A mí primero

por Fran López Castillo

Nunca voy a volver a estar tan atontado por alguien como lo estuve por ti. Supongo que me pillaste en la época en la que creía que el amor era como en las películas, y claro, tenías vía libre para aprovecharte de mí. Por ejemplo, ya no me imagino excusando a una chica que siempre me deja en leído porque siempre tiene lío; no como yo, que siempre sacaba un rato para ti. Tampoco intentando entender que no me elija el primero cuando yo con ella sí lo hago. Ya no esperaría a alguien que no tiene pinta de querer llegar hasta mí. Y tampoco perdería el tiempo con una chica que dice no saber lo que quiere si yo, con ella, lo tengo claro.

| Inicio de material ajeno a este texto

(* ===== verification/Bootstrap.v ===== *)
(** * Starting a network: the genesis tool, then the services

    What [GenesisTool] leaves on a disk is what [LoadFromFs] and [P2pServiceParams] find there.
    The parts are those of their own files; what is new here is a disk that keeps what is
    written to it, and that the parts agree on paths, formats, names and keys. *)

From S2P Require Import Prelude BinData Base58 Ossl Text AlgAddress Strings BlockCore BlockTx BlockChain.
From S2P Require Import Db DbIntegrator Sql ImportTable BlockIntegrator LoadFromFs Restart P2p Args AnyMap KeyWrap Wallet Api Service Params GenesisTool.

(** ** A disk that keeps what is written to it

    [located p dir n]: the path [p] is that of the file [n] of the directory [dir].  A file of
    a directory is there, listed and read as it was last written, and a write to another
    file changes neither, nor makes a directory; a directory that is made is there, empty unless it was before. *)
Class DiskLaws (F : Files) := {
  located : cstr → cstr → cstr → Prop;
  located_join dir n : n ≠ [] → chr "/" ∉ n → located (dir ++ $"/" ++ n) dir n;
  located_name p dir n m : located p dir n → located p dir m → n = m;
  written_read fs p d fs' : f_write fs p d = Some (zlen d, fs') → f_open_read fs' p = Some (zlen d, d);
  written_other fs p d r fs' q dir n :
    f_write fs p d = Some (r, fs') → located q dir n → ¬ located p dir n → f_open_read fs' q = f_open_read fs q;
  written_home fs p d r fs' : f_write fs p d = Some (r, fs') → f_home fs' = f_home fs;
  written_list fs p d fs' dir l :
    f_write fs p d = Some (zlen d, fs') → f_list fs dir = Some l →
    ∃ l', f_list fs' dir = Some l' ∧ ∀ n, n ∈ l' ↔ n ∈ l ∨ located p dir n;
  written_absent fs p d r fs' dir : f_write fs p d = Some (r, fs') → f_list fs dir = None → f_list fs' dir = None;
  made_home fs p b fs' : f_mkdir fs p = (b, fs') → f_home fs' = f_home fs;
  made_list fs p fs' : f_mkdir fs p = (true, fs') → f_list fs' p = Some (default [] (f_list fs p));
  mode_home fs p b fs' : f_chmod fs p = (b, fs') → f_home fs' = f_home fs;
  mode_list fs p b fs' q : f_chmod fs p = (b, fs') → f_list fs' q = f_list fs q;
}.

Module Bootstrap.
Import Exit GenesisTool GenesisProofs.

Section Disk.
Context {F : Files} {DF : DiskLaws F}.

Lemma tool_write fs p d fs' : FileTools.write fs p d = (true, fs') → f_write fs (FileTools.expandTilde fs p) d = Some (zlen d, fs').
Proof.
  unfold FileTools.write. destruct (f_write _ _ _) as [[n f]|]; [|done]. destruct (Z.eqb_spec n (zlen d)) as [->|]; [|done].
  by intros [= <-].
Qed.

(** A path that does not start with a tilde. *)
Definition plain (p : cstr) : Prop := head p ≠ Some (chr "~").

Lemma expand_plain fs p : plain p → FileTools.expandTilde fs p = p.
Proof. unfold plain, FileTools.expandTilde. destruct p as [|x p]; [done|]. simpl. intros Hx. by destruct (Z.eqb_spec x (chr "~")) as [->|]. Qed.

Lemma expand_home fs fs' p : f_home fs' = f_home fs → FileTools.expandTilde fs' p = FileTools.expandTilde fs p.
Proof. unfold FileTools.expandTilde. by intros ->. Qed.

(** A directory holds just these files. *)
Definition holds (fs : files) (dir : cstr) (ns : list cstr) : Prop :=
  ∃ l, f_list fs dir = Some l ∧ ∀ n, n ∈ l ↔ n ∈ ns.

Lemma holds_write fs p d fs' dir ns n :
  holds fs dir ns → f_write fs p d = Some (zlen d, fs') → located p dir n → holds fs' dir (n :: ns).
Proof.
  intros (l & Hl & Hns) Hw Hn. destruct (written_list _ _ _ _ _ _ Hw Hl) as (l' & Hl' & Hin). exists l'. split; [done|].
  intros m. rewrite elem_of_cons, <- Hns, Hin. split; [intros [Hm|Hm]; [by right|left; by eapply located_name]|intros [->|Hm]; auto].
Qed.

Lemma holds_elsewhere fs p d fs' dir ns :
  holds fs dir ns → f_write fs p d = Some (zlen d, fs') → (∀ n, ¬ located p dir n) → holds fs' dir ns.
Proof.
  intros (l & Hl & Hns) Hw Hn. destruct (written_list _ _ _ _ _ _ Hw Hl) as (l' & Hl' & Hin). exists l'. split; [done|].
  intros m. rewrite <- Hns, Hin. split; [intros [|Hm]; [done|by destruct (Hn m)]|by left].
Qed.

(** A block's file of a directory. *)
Lemma located_block dir i : 0 ≤ i < 2 → located (dir ++ $"/" ++ BlockFilename.get i 0 0) dir (BlockFilename.get i 0 0).
Proof.
  intros Hi. apply located_join; assert (i = 0 ∨ i = 1) as [-> | ->] by lia; [done|done|by apply (bool_decide_unpack _)..].
Qed.

Lemma block_names_differ : BlockFilename.get 1 0 0 ≠ BlockFilename.get 0 0 0.
Proof. by apply (bool_decide_unpack _). Qed.

(** The directory when the tool starts to write: what was there, or new. *)
Definition fresh_dir (fs : files) (dir : cstr) : Prop := if f_is_dir fs dir then f_list fs dir = Some [] else f_list fs dir = None.

(** The home directory is the one the run started with. *)
Lemma blocks_home {Db : Der Block.asn1} c gen rec fs f :
  write_blocks c gen rec fs = Some (inr f) →
  (∃ f0 f1 d, f_home f0 = f_home fs ∧ Block.encode (blocks gen rec 0) = Some d ∧
     f_write f0 (FileTools.expandTilde f0 (block_path c 0)) d = Some (zlen d, f1)) ∧
  ∀ dir, f_list fs dir = None → (∀ b f1, f_mkdir fs (FileTools.expandTilde fs (outputDir c)) = (b, f1) → f_list f1 dir = None) →
    f_list f dir = None.
Proof.
  intros H. unfold write_blocks in H. apply bind_inr in H as ([ok f0] & Hf0 & H).
  assert (ok = true) as -> by (by destruct ok). cbn [negb] in H.
  apply bind_inr in H as (d0 & E0%total_inr & H). destruct (FileTools.write f0 _ d0) as [[] f1] eqn:W0; [|done].
  cbn [negb] in H. apply bind_inr in H as (d1 & E1%total_inr & H).
  destruct (FileTools.write f1 _ d1) as [[] f2] eqn:W1; [|done]. injection H as <-. apply tool_write in W0, W1.
  assert (Hs : f_home f0 = f_home fs ∧ (f0 = fs ∨ ∃ b f', f_mkdir fs (FileTools.expandTilde fs (outputDir c)) = (b, f') ∧
    ∀ dir, f_list f0 dir = f_list f' dir)).
  { destruct (FileTools.isDir fs _); [injection Hf0 as <-; by split; [|left]|]. injection Hf0 as Hf0. unfold FileTools.createDir in Hf0.
    destruct (f_mkdir fs _) as [[] f'] eqn:Em; [|done]. split; [by rewrite (mode_home _ _ _ _ Hf0), (made_home _ _ _ _ Em)|].
    right. exists true, f'. split; [done|]. intros dir. by rewrite (mode_list _ _ _ _ _ Hf0). }
  destruct Hs as [Hh Hs]. split; [by exists f0, f1, d0|]. intros dir Hn Hm.
  eapply written_absent; [exact W1|]. eapply written_absent; [exact W0|].
  destruct Hs as [->|(b & f' & Em & ->)]; [done|by eapply Hm].
Qed.

(** What the tool leaves of its blocks in a directory that was empty. *)
Lemma blocks_on_disk {Db : Der Block.asn1} c gen rec fs f :
  plain (outputDir c) → fresh_dir fs (outputDir c) → write_blocks c gen rec fs = Some (inr f) →
  f_home f = f_home fs ∧ holds f (outputDir c) [BlockFilename.get 1 0 0; BlockFilename.get 0 0 0] ∧
  ∀ i, 0 ≤ i < 2 → ∃ d, Block.encode (blocks gen rec i) = Some d ∧ f_open_read f (block_path c i) = Some (zlen d, d).
Proof.
  intros Hp Hd H. unfold write_blocks in H. apply bind_inr in H as ([ok f0] & Hf0 & H).
  assert (ok = true) as -> by (by destruct ok). cbn [negb] in H.
  apply bind_inr in H as (d0 & E0%total_inr & H). destruct (FileTools.write f0 _ d0) as [[] f1] eqn:W0; [|done].
  cbn [negb] in H. apply bind_inr in H as (d1 & E1%total_inr & H).
  destruct (FileTools.write f1 _ d1) as [[] f2] eqn:W1; [|done]. injection H as <-.
  assert (Hbp : ∀ i, plain (block_path c i)) by (intros i; unfold plain, block_path in *; by destruct (outputDir c)).
  apply tool_write in W0, W1. rewrite expand_plain in W0, W1 by apply Hbp.
  assert (Hh0 : f_home f0 = f_home fs ∧ holds f0 (outputDir c) []).
  { unfold FileTools.isDir in Hf0. unfold fresh_dir in Hd. destruct (f_is_dir fs _); [injection Hf0 as <-; split; [done|by exists []]|].
    injection Hf0 as Hf0. unfold FileTools.createDir in Hf0. rewrite expand_plain in Hf0 by done.
    destruct (f_mkdir fs _) as [[] f'] eqn:Em; [|done]. cbn [negb] in Hf0.
    split; [by rewrite (mode_home _ _ _ _ Hf0), (made_home _ _ _ _ Em)|].
    exists []. by rewrite (mode_list _ _ _ _ _ Hf0), (made_list _ _ _ Em), Hd. }
  destruct Hh0 as [Hh0 Hl0]. pose proof (located_block (outputDir c) 0 ltac:(lia)) as L0. pose proof (located_block (outputDir c) 1 ltac:(lia)) as L1.
  split; [by rewrite (written_home _ _ _ _ _ W1), (written_home _ _ _ _ _ W0)|]. split.
  - eapply holds_write; [eapply holds_write; [exact Hl0|exact W0|exact L0]|exact W1|exact L1].
  - intros i Hi. assert (i = 0 ∨ i = 1) as [-> | ->] by lia; [exists d0|exists d1; split; [done|by eapply written_read]].
    split; [done|]. unfold block_path. erewrite (written_other f1 _ _ _ _ _ _ _ W1 L0); [by eapply written_read|].
    intros H. by apply block_names_differ, (located_name _ _ _ _ L1).
Qed.

End Disk.
(** Public keys are written in bytes. *)
Class PublicBytes (K : EvpKeys) : Prop := { public_key_bytes k : bytes_ok (i2d_PUBKEY k) }.

Lemma toPublic_bytes {K : EvpKeys} {PBy : PublicBytes K} k : bytes_ok (Curve25519.toPublic k).
Proof.
  unfold Curve25519.toPublic. rewrite Encode.encode_contents. destruct (_ || _); [constructor|].
  apply Forall_take, Forall_drop, public_key_bytes.
Qed.

Section Network.
Context {F : Files} {DF : DiskLaws F} {PB : Pbe} {DC : Der PbkdfKey.content} {DK : Der PbkdfKey.key} {PL : PbeLaws PB}.
Context {A : Asn1Lib} {AL : Asn1Laws A} {R : Rng} {RL : RngLaws R} {D : Digests} {DL : DigestLaws D}.
Context {K : EvpKeys} {KL : Curve25519.EvpKeyLaws K} {B : BigNum} {BL : BigNumLaws B}.
Context {P8 : Pkcs8Key.Pkcs8 K} {P8L : Pkcs8Key.Pkcs8Laws K P8} {WB : WalletBytes K} {J : Json} {JL : JsonLaws J}.
Context {Dg : Der Genesis.asn1} {Dc : Der Reconciliation.content} {Dh : Der BlockHash.asn1}.
Context {Db : Der Block.asn1} {DbL : DerLaws Block.asn1 Block.valid Block.eqv} {Oz : Ozo}.

(** An encoding has at least its tag and its length. *)
Hypothesis encoded : ∀ a : Block.asn1, Block.valid a → i2d a ≠ [].

Lemma encode_nonempty b d : Block.ok b → Block.encode b = Some d → d ≠ [].
Proof.
  intros Hok He. unfold Block.encode in He. destruct (Block.toAsn1 b Block.asn1_new) as [a|] eqn:Ea; [|done].
  simpl in He. rewrite Encode.encode_contents in He. injection He as <-. apply encoded. by eapply Block.block_toAsn1_valid.
Qed.

(** The blocks of the tool are read as they were: the only vote has nowhere to move. *)
Lemma blocks_decode wallet gen rec i d y :
  make_reconciliation gen wallet = Some rec → 0 ≤ i < 2 → LoadFromFs.chained 2 (blocks gen rec) → Block.encode (blocks gen rec i) = Some d →
  Decode.decode_block d y = Some (true, blocks gen rec i).
Proof.
  intros Hrec Hi Hch He. destruct (Hch i Hi) as [Hok _].
  destruct (Decode.decode_encode_block (blocks gen rec i) y Hok) as (d' & z & He' & Hz & Hs).
  rewrite He in He'. injection He' as <-. rewrite Hz. do 2 f_equal. destruct z as [ty g r n].
  destruct Hs as (Ht & Hg & Hr & Hn). simpl in *. assert (i = 0 ∨ i = 1) as [-> | ->] by lia; simpl in *; subst ty g.
  - inversion Hr; inversion Hn; subst. done.
  - inversion Hn; subst. inversion Hr as [? r' [Hset Hv] E1 E2|]; subst.
    unfold make_reconciliation in Hrec. apply bind_Some in Hrec as (k & _ & (k' & _ & (ct & _ & [= <-])%bind_Some)%bind_Some).
    simpl in Hv. apply Permutation_singleton_l in Hv. destruct r' as [? ? ? ? ? ?]; simpl in *. unfold Reconciliation.setVotes in Hset.
    simpl in Hset. by simplify_eq.
Qed.

(** A directory with just the two files, whatever its order. *)
Lemma two_names (l : list cstr) :
  (∀ n, n ∈ l ↔ n ∈ [BlockFilename.get 1 0 0; BlockFilename.get 0 0 0]) →
  ∃ li, l = (λ i, BlockFilename.get i 0 0) <$> li ∧ Forall (λ i, 0 ≤ i < 2) li ∧ ∀ i, 0 ≤ i < 2 → i ∈ li.
Proof.
  intros Hl. assert (Hli : ∃ li, l = (λ i, BlockFilename.get i 0 0) <$> li ∧ Forall (λ i, 0 ≤ i < 2) li).
  { assert (Hf : Forall (λ n, ∃ i, n = BlockFilename.get i 0 0 ∧ 0 ≤ i < 2) l).
    { apply Forall_forall. intros n Hn%Hl. apply elem_of_cons in Hn as [->|Hn%list_elem_of_singleton]; [by exists 1|subst n; by exists 0]. }
    clear Hl. induction Hf as [|n l (i & -> & Hi) _ (li & -> & Hli)]; [by exists []|]. exists (i :: li). split; [done|by constructor]. }
  destruct Hli as (li & -> & Hli). exists li. split_and!; [done..|]. intros i Hi.
  assert (Hin : BlockFilename.get i 0 0 ∈ (λ i, BlockFilename.get i 0 0) <$> li).
  { apply Hl. assert (i = 0 ∨ i = 1) as [-> | ->] by lia; [right|]; by left. }
  apply list_elem_of_fmap in Hin as (j & He & Hj). rewrite Forall_forall in Hli. specialize (Hli j Hj).
  assert (j = i) as <-; [|done]. assert (j = 0 ∨ j = 1) as [-> | ->] by lia; assert (i = 0 ∨ i = 1) as [-> | ->] by lia; try done.
Qed.

(** A connected integrator that has imported nothing. *)
Definition nothing_in (st : DbIntegrator.t) (wd : Db.world) : Prop :=
  DbIntegrator.connected st = true ∧ DbIntegrator.ready st wd ∧ DbIntegrator.currentRecon st = 0 ∧ DbIntegrator.lastImports st = ∅.

(** What the tool wrote of a block. *)
Definition block_data (gen : Genesis.t) (rec : Reconciliation.t) (i : Z) : bytes :=
  default [] (Block.encode (blocks gen rec i)).

(** A genesis block of the tool is made of bytes. *)
Lemma made_genesis_bytes c clk wallet gen :
  PublicBytes K → make_genesis c clk wallet = Some gen → Sql.genesis_bytes gen.
Proof.
  intros PBy H. unfold make_genesis in H. apply bind_Some in H as (pk & Hpk & [= <-]).
  split_and!; cbn; [apply AlgAddress.unprintable_bytes| |apply AlgAddress.unprintable_bytes|done].
  unfold Wallet.getLatestPublicKey in Hpk. apply bind_Some in Hpk as ([k|] & _ & [= <-]); [|constructor].
  apply toPublic_bytes.
Qed.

Lo único bueno es que todo lo anterior me pasó contigo, que no eres mala, sólo tonta. Destrozaste, pero sin querer. Sin hacer sangre. Buscabas fuera lo que tenías a mano y sólo cuando lo dejaste de tener lo intentaste arreglar. El problema era que ya no había nada que arreglar. Al menos los dos aprendimos la lección, aunque en diferente sentido. Tú aprendiste que porque algo vaya a estar siempre ahí, no significa que no haya que cuidarlo. Yo aprendí que aunque quiera mucho a alguien, me tengo que querer a mí primero.